I'm sure it's more complicated than what I say, but I think ambulance companies will write a list of promises, the hospital or county might say what they want, and agree on a price. If the ambulance company gets the contract, they'll usually respond to that hospital. In you area,
Sutter Summit Pavilian, Alta Bates, Stanford/LPCH - ProTransport-1
VMC, Doctors - Westmed
Regional (and I think Washington) - Royal
St. Rose - Norcal
Kaisers in Santa Clara, Alameda, and Contra Costa County - Rural/Metro
911 in your area,
Santa Clara County - Rural/Metro
Alameda County - Paramedics Plus
Contra Costa County - AMR
A least for these county biddings for 911, the put a lot of the documents and agreements online. When I get home, I'll post a link to it so you can see what they discuss.
Not all areas work like this. I've been in areas where you start an ambulance company, the county draws a little border around your station, and says that you have to respond to 911 calls within that border so you might see multiple ambulance companies responding to 911 calls in the county.

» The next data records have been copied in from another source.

(* ===== verification/GovernorInv.v ===== *)
(** * The registry invariant of the governor

    [registry] relates the maps of the governor to its heaps and its counters:
    every active attempt is one open lease, listed under its identifier in the
    governor and in exactly one registered peer, the reservation is the sum of
    the costs of the active attempts, and every limit holds.  Each critical
    section preserves it; most of them change only bookkeeping of single
    leases ([soft]). *)
From S2P Require Import Prelude GoStd Limits SafetyTrip Governor GovernorSteps.

(** ** Costs *)

Definition cost_of (h : gmap ptr AttemptLease) (a : ptr) : Resources :=
  match h !! a with
  | Some l => cost_Resources (req_Cost (al_request l)) | None => resources_zero end.

Definition heavy_of (h : gmap ptr AttemptLease) (a : ptr) : Z :=
  match h !! a with
  | Some l => bool_Z (cost_Heavyweight (req_Cost (al_request l))) | None => 0 end.

(** The sum of the costs of the attempts in [m]. *)
Definition total_cost (h : gmap ptr AttemptLease) (m : gmap string ptr) : Resources := {|
  Sockets := map_sum (fun a => Sockets (cost_of h a)) m;
  Targets := map_sum (fun a => Targets (cost_of h a)) m;
  PacketsPerSecond := map_sum (fun a => PacketsPerSecond (cost_of h a)) m;
  Packets := map_sum (fun a => Packets (cost_of h a)) m;
  FiveTuples := map_sum (fun a => FiveTuples (cost_of h a)) m |}.

Definition total_heavy (h : gmap ptr AttemptLease) (m : gmap string ptr) : Z :=
  map_sum (heavy_of h) m.

Lemma total_cost_insert h m id a :
  m !! id = None -> total_cost h (<[id:=a]> m) = resources_add (total_cost h m) (cost_of h a).
Proof.
  intros. unfold total_cost, resources_add. simpl.
  rewrite !map_sum_insert by done. f_equal; lia.
Qed.

Lemma total_cost_delete h m id a :
  m !! id = Some a ->
  total_cost h (delete id m) = resources_subtract (total_cost h m) (cost_of h a).
Proof.
  intros Hm. unfold total_cost, resources_subtract. simpl.
  rewrite !(map_sum_delete _ m id a) by done. f_equal; lia.
Qed.

Lemma total_cost_ext h h' m :
  (forall id a, m !! id = Some a -> cost_of h a = cost_of h' a) ->
  total_cost h m = total_cost h' m.
Proof.
  intros Hext. unfold total_cost.
  f_equal; apply map_sum_ext; intros id a Ha; by rewrite (Hext id a Ha).
Qed.

Lemma total_cost_empty h : total_cost h ∅ = resources_zero.
Proof. unfold total_cost. by rewrite !map_sum_empty. Qed.

(** ** The invariant *)

Record registry (g : Governor) : Prop := {
  reg_attempt : forall id a, g_attempts g !! id = Some a ->
    exists l pl, g_aheap g !! a = Some l /\ al_closed l = false /\
      req_ID (al_request l) = id /\ g_pheap g !! al_peer l = Some pl /\
      pl_attempts pl !! id = Some a /\ g_peers g !! pl_peerID pl = Some (al_peer l);
  reg_peer_attempt : forall p pl id a, g_pheap g !! p = Some pl ->
    pl_attempts pl !! id = Some a ->
    g_attempts g !! id = Some a /\ exists l, g_aheap g !! a = Some l /\ al_peer l = p;
  reg_open : forall a l, g_aheap g !! a = Some l -> al_closed l = false ->
    g_attempts g !! req_ID (al_request l) = Some a;
  reg_peer : forall peerID p, g_peers g !! peerID = Some p ->
    exists pl, g_pheap g !! p = Some pl /\ pl_peerID pl = peerID;
  reg_peer_open : forall p pl, g_pheap g !! p = Some pl -> pl_closed pl = false ->
    g_peers g !! pl_peerID pl = Some p;
  reg_fresh_lease : forall a, (g_next g <= a)%nat -> g_aheap g !! a = None;
  reg_fresh_peer : forall p, (g_next g <= p)%nat -> g_pheap g !! p = None;
  reg_reserved : g_reserved g = total_cost (g_aheap g) (g_attempts g);
  reg_heavy : g_heavyweightAttempts g = total_heavy (g_aheap g) (g_attempts g);
  reg_cost : forall a l, g_aheap g !! a = Some l ->
    resources_nonneg (cost_Resources (req_Cost (al_request l))) /\
    resources_le (cost_Resources (req_Cost (al_request l))) (PerAttempt (g_limits g));
  reg_max_attempts : Z.of_nat (size (g_attempts g)) <= MaxActiveAttempts (g_limits g);
  reg_max_peers : Z.of_nat (size (g_peers g)) <= MaxActivePeers (g_limits g);
  reg_max_per_peer : forall p pl, g_pheap g !! p = Some pl ->
    Z.of_nat (size (pl_attempts pl)) <= MaxAttemptsPerPeer (g_limits g);
  reg_max_heavy : g_heavyweightAttempts g <= MaxHeavyweightAttempts (g_limits g);
  reg_aggregate : resources_le (g_reserved g) (Aggregate (g_limits g));
  reg_limits : limits_ok (g_limits g);
}.

(** ** Changes of bookkeeping *)

Definition same_key (l l' : AttemptLease) : Prop :=
  al_peer l = al_peer l' /\ al_request l = al_request l' /\ al_closed l = al_closed l'.

Lemma same_key_refl l : same_key l l.
Proof. done. Qed.

Lemma same_key_trans l1 l2 l3 : same_key l1 l2 -> same_key l2 l3 -> same_key l1 l3.
Proof. unfold same_key. naive_solver congruence. Qed.

Definition heap_soft (h h' : gmap ptr AttemptLease) : Prop :=
  forall a, match h !! a, h' !! a with
            | Some l, Some l' => same_key l l'
            | None, None => True
            | _, _ => False
            end.

Lemma heap_soft_lookup h h' a l' :
  heap_soft h h' -> h' !! a = Some l' -> exists l, h !! a = Some l /\ same_key l l'.
Proof. intros Hs Hl. specialize (Hs a). rewrite Hl in Hs. case_match; naive_solver. Qed.

Lemma heap_soft_lookup_r h h' a l :
  heap_soft h h' -> h !! a = Some l -> exists l', h' !! a = Some l' /\ same_key l l'.
Proof. intros Hs Hl. specialize (Hs a). rewrite Hl in Hs. case_match; naive_solver. Qed.

Lemma heap_soft_None h h' a : heap_soft h h' -> h !! a = None -> h' !! a = None.
Proof. intros Hs Hl. specialize (Hs a). rewrite Hl in Hs. case_match; naive_solver. Qed.

(** The transition leaves the registry alone. *)
Record soft (g g' : Governor) : Prop := {
  soft_limits : g_limits g' = g_limits g;
  soft_profile : g_profile g' = g_profile g;
  soft_peers : g_peers g' = g_peers g;
  soft_attempts : g_attempts g' = g_attempts g;
  soft_pheap : g_pheap g' = g_pheap g;
  soft_reserved : g_reserved g' = g_reserved g;
  soft_heavy : g_heavyweightAttempts g' = g_heavyweightAttempts g;
  soft_next : (g_next g <= g_next g')%nat;
  soft_heap : heap_soft (g_aheap g) (g_aheap g');
}.

#[export] Instance soft_preorder : PreOrder soft.
Proof.
  split.
  - intros g. split; try done. intros a. case_match; [apply same_key_refl|done].
  - intros g1 g2 g3 [] []. split; [congruence..|lia|].
    intros a. specialize (soft_heap0 a). specialize (soft_heap1 a).
    repeat case_match; try done. by eapply same_key_trans.
Qed.

Lemma soft_cost_of h h' a : heap_soft h h' -> cost_of h' a = cost_of h a.
Proof.
  intros Hs. unfold cost_of. specialize (Hs a).
  destruct (h !! a), (h' !! a); try done. by destruct Hs as (_ & -> & _).
Qed.

Lemma soft_heavy_of h h' a : heap_soft h h' -> heavy_of h' a = heavy_of h a.
Proof.
  intros Hs. unfold heavy_of. specialize (Hs a).
  destruct (h !! a), (h' !! a); try done. by destruct Hs as (_ & -> & _).
Qed.

Lemma registry_soft g g' : soft g g' -> registry g -> registry g'.
Proof.
  intros [Hlim Hprof Hpeers Hatt Hph Hres Hhv Hnext Hheap] R.
  split; rewrite ?Hlim, ?Hpeers, ?Hatt, ?Hph, ?Hres, ?Hhv; try apply R.
  - intros id a Ha. destruct (reg_attempt g R id a Ha) as (l & pl & Hl & Hc & Hid & Hrest).
    destruct (heap_soft_lookup_r _ _ a l Hheap Hl) as (l' & Hl' & Hk1 & Hk2 & Hk3).
    exists l', pl. by rewrite <-Hk1, <-Hk2, <-Hk3.
  - intros p pl id a Hp Hat. destruct (reg_peer_attempt g R p pl id a Hp Hat) as (Ha & l & Hl & Hlp).
    destruct (heap_soft_lookup_r _ _ a l Hheap Hl) as (l' & Hl' & Hk1 & _).
    split; [done|]. exists l'. by rewrite <-Hk1.
  - intros a l' Hl' Hc. destruct (heap_soft_lookup _ _ a l' Hheap Hl') as (l & Hl & _ & Hk2 & Hk3).
    rewrite <-Hk2. apply (reg_open g R); congruence.
  - intros a Ha. eapply heap_soft_None; [done|]. apply (reg_fresh_lease g R). lia.
  - intros p Hp. apply (reg_fresh_peer g R). lia.
  - rewrite (reg_reserved g R). apply total_cost_ext. intros. by rewrite (soft_cost_of _ _ _ Hheap).
  - rewrite (reg_heavy g R). apply map_sum_ext. intros. by rewrite (soft_heavy_of _ _ _ Hheap).
  - intros a l' Hl'. destruct (heap_soft_lookup _ _ a l' Hheap Hl') as (l & Hl & _ & Hk2 & _).
    rewrite <-Hk2. by apply (reg_cost g R a).
Qed.

(** ** The soft operations *)

Lemma heap_soft_alter (f : AttemptLease -> AttemptLease) a h :
  (forall l, same_key l (f l)) -> heap_soft h (alter f a h).
Proof.
  intros Hf b. destruct (decide (a = b)) as [->|Hne].
  - rewrite lookup_alter_eq. destruct (h !! b); simpl; [apply Hf|done].
  - rewrite lookup_alter_ne by done. destruct (h !! b); [apply same_key_refl|done].
Qed.

Lemma upd_lease_soft a f g : (forall l, same_key l (f l)) -> soft g (upd_lease a f g).
Proof. intros Hf. split; try done. by apply heap_soft_alter. Qed.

Also if there was a fire department doing transport before counties were given the responsibility to deal with EMS, those fire departments can continue transport. Examples are Albany, Berkeley, San Ramon, Alameda, Piedmont, and Palo Alto Fire. From what I am told, it's difficult to get fire to do transport because it's the cities that got to agree on it. A lot of counties don't have funding for EMS cause they are only able to tax limited things too. Another issue is that Fire would no longer be able to do dual role since they'd be outra service for awhile cause of transport.